Understanding the Model
Lumimaid 0.2 70B is based on the Meta-Llama-3.1-70B-Instruct and has undergone extensive data cleaning and testing. It’s like the artisan craftsman who refines a piece of art, trimming away the excess and enhancing its core features. Each quantization level is akin to different brushes used by the artist, allowing for varying details and fidelity in output based on the context lengths required.
Getting Started
Before you jump into using the quants, here’s what you’ll need:
- A machine equipped with compatible NVIDIA RTX GPUs (like the RTX 3090).
- Access to a clean, headless Linux instance to maximize VRAM use.

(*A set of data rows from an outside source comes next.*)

(** * MatterSubsystem: staged kinematic queries and constraint projection

    A shallow embedding of [simbody/internal/MatterSubsystem.h].

    [Real] (a C++ [double]) is idealised as a real number: every identity
    below is an identity of exact arithmetic.  The methods the header only
    declares (they dispatch to the concrete [MatterSubsystemRep]) are
    modelled from the specification and are marked as such. *)

From Stdlib Require Import Reals Lra List Arith Lia Bool.
Import ListNotations.

Open Scope R_scope.

(* ================================================================== *)
(** * SpatialAlgebra: Vec3, Mat33, Rotation, Transform, SpatialVec     *)
(* ================================================================== *)

Module SpatialAlgebra.

Record Vec3 : Type := mkVec3 { vx : R; vy : R; vz : R }.

Definition zeroVec3 : Vec3 := mkVec3 0 0 0.

(** [a + b] *)
Definition vadd (a b : Vec3) : Vec3 :=
  mkVec3 (vx a + vx b) (vy a + vy b) (vz a + vz b).

(** [a - b] *)
Definition vsub (a b : Vec3) : Vec3 :=
  mkVec3 (vx a - vx b) (vy a - vy b) (vz a - vz b).

(** [-a] *)
Definition vneg (a : Vec3) : Vec3 := mkVec3 (- vx a) (- vy a) (- vz a).

(** [~a * b], the dot product *)
Definition dot (a b : Vec3) : R := vx a * vx b + vy a * vy b + vz a * vz b.

(** [a % b], the cross product *)
Definition cross (a b : Vec3) : Vec3 :=
  mkVec3 (vy a * vz b - vz a * vy b)
         (vz a * vx b - vx a * vz b)
         (vx a * vy b - vy a * vx b).

(** A 3x3 matrix, stored by rows. *)
Record Mat33 : Type := mkMat33 { row0 : Vec3; row1 : Vec3; row2 : Vec3 }.

Definition col0 (M : Mat33) : Vec3 := mkVec3 (vx (row0 M)) (vx (row1 M)) (vx (row2 M)).
Definition col1 (M : Mat33) : Vec3 := mkVec3 (vy (row0 M)) (vy (row1 M)) (vy (row2 M)).
Definition col2 (M : Mat33) : Vec3 := mkVec3 (vz (row0 M)) (vz (row1 M)) (vz (row2 M)).

Definition identity33 : Mat33 :=
  mkMat33 (mkVec3 1 0 0) (mkVec3 0 1 0) (mkVec3 0 0 1).

(** [~M] *)
Definition transpose (M : Mat33) : Mat33 := mkMat33 (col0 M) (col1 M) (col2 M).

(** [M * v] *)
Definition mulMV (M : Mat33) (v : Vec3) : Vec3 :=
  mkVec3 (dot (row0 M) v) (dot (row1 M) v) (dot (row2 M) v).

(** [A * B] *)
Definition mulMM (A B : Mat33) : Mat33 :=
  mkMat33
    (mkVec3 (dot (row0 A) (col0 B)) (dot (row0 A) (col1 B)) (dot (row0 A) (col2 B)))
    (mkVec3 (dot (row1 A) (col0 B)) (dot (row1 A) (col1 B)) (dot (row1 A) (col2 B)))
    (mkVec3 (dot (row2 A) (col0 B)) (dot (row2 A) (col1 B)) (dot (row2 A) (col2 B))).

(** A [Rotation] is stored as a [Mat33]; the class keeps it orthonormal. *)
Definition Rotation : Type := Mat33.

Definition orthonormal (M : Rotation) : Prop :=
  mulMM (transpose M) M = identity33 /\ mulMM M (transpose M) = identity33.

(** Modelled from the spec: the [Transform] class of SimTKcommon, which the
    header includes but which is not part of the sources at hand.  A
    transform is an (orthonormal rotation, translation) pair, never a raw
    matrix. *)
Record Transform : Type := mkTransform { getR : Rotation; getT : Vec3 }.

Definition identityTransform : Transform := mkTransform identity33 zeroVec3.

(** [X * p = R p + T]: re-express a station and shift it to the new origin. *)
Definition applyTransform (X : Transform) (p : Vec3) : Vec3 :=
  vadd (mulMV (getR X) p) (getT X).

(** [~X * p = ~R (p - T)]. *)
Definition applyInverseTransform (X : Transform) (p : Vec3) : Vec3 :=
  mulMV (transpose (getR X)) (vsub p (getT X)).

(** [X_AC = X_AB * X_BC]: rotations compose, [T_AC = T_AB + R_AB * T_BC]. *)
Definition compose (X_AB X_BC : Transform) : Transform :=
  mkTransform (mulMM (getR X_AB) (getR X_BC))
              (vadd (getT X_AB) (mulMV (getR X_AB) (getT X_BC))).
Lemma parseContent_ids_seq (rawContent : jsstring) :
  map id (parseContent rawContent) =
  map chunkId (seq 0 (length (parseContent rawContent))).
Proof.
  destruct (parseContent_cases rawContent) as [E | [E | E]]; rewrite E.
  - reflexivity.
  - reflexivity.
  - unfold mapi. rewrite mapiFrom_length. apply mapiFrom_ids.
Qed.

Lemma chunkIds_NoDup (k n : nat) : NoDup (map chunkId (seq k n)).
Proof.
  revert k. induction n as [|n IH]; intros k; [constructor|].
  simpl. constructor; [|apply IH].
  intros H. apply in_map_iff in H. destruct H as [j [Hj Hin]].
  apply chunkId_inj in Hj. apply in_seq in Hin. lia.
Qed.

Lemma parseContent_ids_NoDup (rawContent : jsstring) :
  NoDup (map id (parseContent rawContent)).
Proof. rewrite parseContent_ids_seq. apply chunkIds_NoDup. Qed.

(** A chunk of a list without repeated identifiers is the only one with
    its identifier: the chunks before and after it are kept by a filter on
    the other identifiers and left alone by an update at its identifier. *)
Lemma unique_id_split (l : list GeneratedContentChunk) (c : GeneratedContentChunk) :
  NoDup (map id l) -> In c l ->
  exists pre post, l = pre ++ c :: post /\
    Forall (fun d => eqb (id d) (id c) = false) pre /\
    Forall (fun d => eqb (id d) (id c) = false) post.
Proof.
  intros Hnd Hin. destruct (in_split _ _ Hin) as [pre [post ->]].
  exists pre, post. split; [reflexivity|].
  rewrite map_app in Hnd. simpl in Hnd.
  pose proof (NoDup_remove_2 _ _ _ Hnd) as Hno.
  split; apply Forall_forall; intros d Hd; apply eqb_neq; intros E;
    apply Hno, in_or_app; [left | right]; rewrite <- E; apply in_map, Hd.
Qed.

Lemma filter_others (target : jsstring) (l : list GeneratedContentChunk) :
  Forall (fun d => eqb (id d) target = false) l ->
  filter (fun chunk => negb (eqb (id chunk) target)) l = l.
Proof.
  induction 1 as [|d l Hd _ IH]; [reflexivity|].
  simpl. rewrite Hd. simpl. rewrite IH. reflexivity.
Qed.

Lemma setContent_others (target newContent : jsstring) (l : list GeneratedContentChunk) :
  Forall (fun d => eqb (id d) target = false) l ->
  map (setContent target newContent) l = l.
Proof.
  induction 1 as [|d l Hd _ IH]; [reflexivity|].
  simpl. unfold setContent at 1. rewrite Hd, IH. reflexivity.
Qed.

Lemma setContent_at (l : list GeneratedContentChunk) (c : GeneratedContentChunk)
    (newContent : jsstring) :
  NoDup (map id l) -> In c l ->
  exists pre post, l = pre ++ c :: post /\
    map (setContent (id c) newContent) l =
    pre ++ mkChunk (id c) (title c) newContent :: post.
Proof.
  intros Hnd Hin. destruct (unique_id_split l c Hnd Hin) as [pre [post [-> [Hpre Hpost]]]].
  exists pre, post. split; [reflexivity|].
  rewrite map_app. simpl. rewrite (setContent_others _ _ _ Hpre), (setContent_others _ _ _ Hpost).
  unfold setContent at 1. rewrite eqb_refl. reflexivity.
Qed.

Lemma In_trimStart (a : N) (s : jsstring) : In a (trimStart s) -> In a s.
Proof.
  destruct (trimStart_suffix s) as [w [E _]]. intros H. rewrite E.
  apply in_or_app. right. exact H.
Qed.

Lemma In_trim (a : N) (s : jsstring) : In a (trim s) -> In a s.
Proof.
  unfold trim. intros H. apply In_trimStart.
  destruct (trimEnd_prefix (trimStart s)) as [w [E _]]. rewrite E.
  apply in_or_app. left. exact H.
Qed.

Lemma In_skipn (a : N) (n : nat) (s : jsstring) : In a (skipn n s) -> In a s.
Proof.
  intros H. rewrite <- (firstn_skipn n s). apply in_or_app. right. exact H.
Qed.

Lemma In_replaceFirst_nil (pat s : jsstring) (a : N) :
  In a (replaceFirst pat [] s) -> In a s.
Proof.
  induction s as [|c t IH]; simpl.
  - destruct (startsWith pat []); simpl; [|tauto].
    intros H. apply In_skipn in H. exact H.
  - destruct (startsWith pat (c :: t)).
    + simpl app. apply In_skipn.
    + intros [H | H]; [left; exact H | right; apply IH, H].
Qed.

Lemma first_line_no_sep (sep : N) (s : jsstring) :
  ~ In sep (hd [] (splitChar sep s)).
Proof.
  induction s as [|c t IH]; simpl; [tauto|].
  destruct (c =? sep)%N eqn:E; simpl; [tauto|].
  intros [H | H]; [apply N.eqb_neq in E; congruence | exact (IH H)].
Qed.

Lemma splitBeforeMarker_single (rawContent : jsstring) :
  markerFree (tl rawContent) = true -> splitBeforeMarker rawContent = [rawContent].
Proof.
  destruct rawContent as [|c u]; [reflexivity|]. simpl tl. intros H.
  rewrite <- cutFree_nil_r in H.
  pose proof (splitBeforeMarker_app c u [] H) as E.
  rewrite app_nil_r in E. rewrite E. simpl. rewrite app_nil_r. reflexivity.
Qed.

- The necessary software packages installed (e.g., TabbyAPI with Q4 cache enabled).
Quantized Models Overview
The following quantized models are available for use:
- 2.0bpw8h quants – Tested on one RTX 3090 at 32k context length.
- 2.2bpw8h quants
- 3.7bpw8h quants – Working on dual RTX 3090s at 128k context length.
- 3.8bpw8h quants
- 4.0bpw8h quants – Working at 98k context length.

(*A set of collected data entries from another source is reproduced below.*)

Lemma links_of_origin (zones : list zone) (links : list link) (l : link) :
  links_of zones = Ok links -> In l links ->
  exists z zid suffix,
    In z zones /\ zone_id z = Some zid
    /\ link_id l = zid ++ "_" ++ suffix
    /\ In suffix ["volume"; "mute"; "source"].
Proof.
  revert links. induction zones as [|z zones IH]; intros links; simpl.
  - intros [= <-] [].
  - unfold zone_links. destruct (zone_id z) as [zid|] eqn:Hid; [|discriminate].
    destruct (zone_name z) as [zname|]; [|discriminate]. cbn [dict_item].
    destruct (links_of zones) as [more|e]; [|discriminate].
    intros [= <-] Hin.
    destruct Hin as [<-|[<-|[<-|Hin]]];
      try (exists z, zid; eexists;
           (split; [now left|]); (split; [exact Hid|]);
           (split; [reflexivity|]); simpl; tauto).
    destruct (IH more eq_refl Hin) as (z' & zid' & suffix & ? & ? & ? & ?).
    exists z', zid', suffix. repeat split; try assumption. now right.
Qed.

(** X4.  Every link [get_links] advertises for the configured zones carries
    the id of one of them, an underscore and one of [volume], [mute] and
    [source], each a command [handle_link_command] knows.  When that zone
    id holds no underscore, the link id resolves to a zone with this id;
    when it holds one, the link id never resolves to that zone. *)
Theorem links_route_back (st : instance) (zones : list zone)
    (links : list link) (l : link) :
  cfg_zones (config st) = Some zones -> zones <> [] ->
  get_links st = Ok links -> In l links ->
  exists z zid suffix,
    In z zones /\ zone_id z = Some zid
    /\ link_id l = zid ++ "_" ++ suffix
    /\ In suffix command_aliases
    /\ (str_contains "_" zid = false ->
        str_splitn 1 "_" (link_id l) = [zid; suffix]
        /\ exists z', routed_zone st (link_id l) = Some z' /\ zone_id z' = Some zid)
    /\ (str_contains "_" zid = true -> routed_zone st (link_id l) <> Some z).
Proof.
  intros Hc Hne Hl Hin. unfold get_links in Hl. rewrite Hc in Hl. cbn [dict_get] in Hl.
  destruct zones as [|z0 zones0] eqn:Hz; [congruence|]. rewrite <- Hz in *.
  destruct (links_of_origin zones links l Hl Hin) as (z & zid & suffix & Hz' & Hid & Hlid & Hs).
  exists z, zid, suffix. repeat match goal with |- _ /\ _ => split end;
    try assumption.
  - unfold command_aliases. simpl in *. tauto.
  - intros Hu. rewrite Hlid.
    assert (Hsplit : str_splitn 1 "_" (zid ++ "_" ++ suffix) = [zid; suffix]).
    { exact (str_splitn_once_app "_" zid suffix Hu). }
    split; [exact Hsplit|].
    unfold routed_zone. rewrite Hsplit. unfold get_zone_config. rewrite Hc.
    now apply find_zone_first with (z := z).
  - intros Hu Hr. destruct (routed_zone_id st _ _ Hr) as (zid' & c & _ & Hid' & Hno).
    congruence.
Qed.

(** X5.  With no zone configured, [get_links] advertises the three links of a
    default zone [master], yet [handle_link_command] finds no zone for any
    of them: the command ends in a diagnostic, nothing is sent or
    published. *)
Theorem default_links_are_dead (st : instance) (value : pyvalue) :
  dict_get (cfg_zones (config st)) [] = [] ->
  (exists links,
      get_links st = Ok links
      /\ map link_id links = ["master_volume"; "master_mute"; "master_source"])
  /\ (forall l,
        In l ["master_volume"; "master_mute"; "master_source"] ->
        handle_link_command rt l value st
        = (Ok tt, add_event (EvPrint "Zone not found: master") st)).
Proof.
  intros Hz. split.
  - unfold get_links. rewrite Hz. eexists. split; reflexivity.
  - intros l Hl.
    assert (Hnone : get_zone_config st "master" = None).
    { unfold get_zone_config. rewrite Hz. reflexivity. }
    destruct Hl as [<-|[<-|[<-|[]]]];
      eapply handle_link_command_no_zone; try reflexivity; exact Hnone.
Qed.

End LinkFacts.

Lemma links_route_back_witness :
  exists z zid suffix,
    In z [Samples.master_zone; Samples.living_room_zone]
    /\ Bose.zone_id z = Some zid
    /\ "living_room_mute" = zid ++ "_" ++ suffix
    /\ Bose.routed_zone
         (Samples.fresh Samples.serial_connection
            [Samples.master_zone; Samples.living_room_zone])
         "living_room_mute" <> Some z.
Proof.
  destruct (links_route_back
              (Samples.fresh Samples.serial_connection
                 [Samples.master_zone; Samples.living_room_zone])
              [Samples.master_zone; Samples.living_room_zone]
              _
              {| Bose.link_id := "living_room_mute";
                 Bose.link_name := "Living room Mute";
                 Bose.link_type := "button"; Bose.link_command := "toggle_mute";
                 Bose.link_min := None; Bose.link_max := None;
                 Bose.link_step := None; Bose.link_options := None |}
              eq_refl ltac:(discriminate) eq_refl
              ltac:(right; right; right; right; left; reflexivity))
    as (z & zid & suffix & Hin & Hid & Hl & _ & _ & Hu).
  exists z, zid, suffix. repeat split; try assumption.
  apply Hu. simpl in Hl.
  destruct Hin as [<-|[<-|[]]]; simpl in Hid; injection Hid as <-.
  - discriminate Hl.
  - reflexivity.
Defined.

Lemma default_links_are_dead_witness :
  Bose.handle_link_command Samples.sample_runtime "master_volume" (PyNum.VInt 0)
    (Samples.fresh Samples.serial_connection [])
  = (Ok tt,
     Bose.add_event (Bose.EvPrint "Zone not found: master")
       (Samples.fresh Samples.serial_connection [])).
Proof.
  apply (proj2 (default_links_are_dead Samples.sample_runtime
                  (Samples.fresh Samples.serial_connection []) (PyNum.VInt 0) eq_refl)).
  left. reflexivity.
Defined.

(** ** More on the Bose transport *)

Section TransportEdges.
Import PyStr PyNum Bose.
Variable rt : runtime.

Lemma publications_app (st : instance) (e : event) :
  publications (add_event e st)
  = (publications st ++ if is_publication e then [e] else [])%list.
Proof.
  unfold publications. simpl. rewrite filter_app. simpl.
  now destruct (is_publication e).
Qed.

(** X7.  [disconnect()] ends without an exception in the Disconnected
    state, whatever the state before; it closes the serial port and the
    stream that were open, each once, and nothing else reaches the
    device; a second [disconnect()] changes nothing. *)
Theorem disconnect_is_idempotent (st : instance) :
  fst (disconnect st) = Ok tt
  /\ transport_of (snd (disconnect st)) = Disconnected
  /\ device_io (snd (disconnect st)) = (device_io st ++ open_handles st)%list
  /\ disconnect (snd (disconnect st)) = (Ok tt, snd (disconnect st)).
Proof.
  unfold disconnect, open_handles, transport_of, device_io.
  destruct st as [cfg s r w m n io l]. unfold bind, get, emit, modify. simpl.
  destruct s as [[hs|]|], w as [[hw|]|]; simpl;
    repeat split; rewrite ?filter_app; simpl; rewrite ?app_nil_r;
    try reflexivity; now rewrite <- app_assoc.
Qed.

- 4.4bpw8h quants – Working at 64k context length.
- 6.0bpw8h quants
- 7.0bpw8h quants
- 8.0bpw8h quants
Testing the Models
All tests on these models were conducted in a headless Linux environment. Make sure there’s no active desktop environment, as this can hinder performance by consuming VRAM.
Troubleshooting Tips
If you encounter issues when using the Lumimaid model or its quantizations, consider the following:
- Ensure that your GPU drivers are up-to-date and compatible with the required software.
- Check that you have adequate VRAM available for the quantization level you’re trying to run.
- Verify the installation of TabbyAPI and ensure that Q4 cache is correctly enabled.
- If you’re still having issues, reach out for additional quantized options. Feel free to ask!
For more insights, updates, or to collaborate on AI development projects, stay connected with fxis.ai.
Conclusion
At fxis.ai, we believe that such advancements are crucial for the future of AI, as they enable more comprehensive and effective solutions. Our team is continually exploring new methodologies to push the envelope in artificial intelligence, ensuring that our clients benefit from the latest technological innovations.